• [WORK TASK] No output is needed beyond the number of lines in the listing that contain the word "interface".
[SUPPLIED MATERIAL]
(* ===== verification/Links.v ===== *)
(** * Link imports (internal/ytdlp/ytdlp.go)

    The guard on user-supplied links, the yt-dlp run and the classification of its failures, over the
    interface [LinkE] of the resolver, the process, the HTTP client and the file being written, which
    Bilibili.v shares.  URL parsing is the class [GoURL]. *)

From S2P Require Import Prelude GoStrings Proc Errors GoContext HttpParams.

Local Open Scope string_scope.
Local Open Scope list_scope.
Local Open Scope Z_scope.

(** ** Addresses (package net) *)

(** A [net.IP]: 4 or 16 bytes. *)
Definition IP : Type := list Z.

Definition v4Prefix : list Z := [0; 0; 0; 0; 0; 0; 0; 0; 0; 0; 0xff; 0xff].
Definition IPv6unspecified : IP := replicate 16 0.
Definition IPv6loopback : IP := replicate 15 0 ++ [1].

Definition To4 (ip : IP) : option (Z * Z * Z * Z) :=
  match ip with
  | [a; b; c; d] => Some (a, b, c, d)
  | _ =>
      if bool_decide (take 12 ip = v4Prefix) then
        match drop 12 ip with [a; b; c; d] => Some (a, b, c, d) | _ => None end
      else None
  end.

Definition byte_at (ip : IP) (i : nat) : Z := nth i ip 0.
Definition is16 (ip : IP) : bool := Nat.eqb (length ip) 16.

Definition IsUnspecified (ip : IP) : bool :=
  match To4 ip with Some q => bool_decide (q = (0, 0, 0, 0)) | None => bool_decide (ip = IPv6unspecified) end.

Definition IsLoopback (ip : IP) : bool :=
  match To4 ip with Some (a, _, _, _) => a =? 127 | None => bool_decide (ip = IPv6loopback) end.

Definition IsPrivate (ip : IP) : bool :=
  match To4 ip with
  | Some (a, b, _, _) => (a =? 10) || ((a =? 172) && (Z.land b 0xf0 =? 16)) || ((a =? 192) && (b =? 168))
  | None => is16 ip && (Z.land (byte_at ip 0) 0xfe =? 0xfc)
  end.

Definition IsMulticast (ip : IP) : bool :=
  match To4 ip with Some (a, _, _, _) => Z.land a 0xf0 =? 0xe0 | None => is16 ip && (byte_at ip 0 =? 0xff) end.

Definition IsLinkLocalMulticast (ip : IP) : bool :=
  match To4 ip with
  | Some (a, b, c, _) => (a =? 224) && (b =? 0) && (c =? 0)
  | None => is16 ip && (byte_at ip 0 =? 0xff) && (Z.land (byte_at ip 1) 0x0f =? 2)
  end.

Definition IsLinkLocalUnicast (ip : IP) : bool :=
  match To4 ip with
  | Some (a, b, _, _) => (a =? 169) && (b =? 254)
  | None => is16 ip && (byte_at ip 0 =? 0xfe) && (Z.land (byte_at ip 1) 0xc0 =? 0x80)
  end.

Definition IsDisallowedAddress (ip : IP) : bool :=
  if IsUnspecified ip || IsLoopback ip || IsLinkLocalUnicast ip || IsLinkLocalMulticast ip || IsPrivate ip || IsMulticast ip
  then true
  else
    match To4 ip with
    | Some (first, second, _, _) =>
        if first =? 0 then true
        else if (first =? 100) && (64 <=? second) && (second <=? 127) then true
        else if (first =? 169) && (second =? 254) then true
        else 240 <=? first
    | None =>
        if is16 ip then (Z.land (byte_at ip 0) 0xFE =? 0xFC) || ((byte_at ip 0 =? 0xFE) && (Z.land (byte_at ip 1) 0xC0 =? 0xC0))
        else false
    end.

(** ** The interface *)

(** A response: its status, its Location header, what the successive reads of its body deliver, and the
    error they end with ([None] is io.EOF). *)
Record httpResponse := mkResponse {
  rs_Status : Z; rs_Location : string; rs_Body : list string; rs_End : option gerror }.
[/SUPPLIED MATERIAL]
• [RESPONSE FOR THIS EXERCISE] 2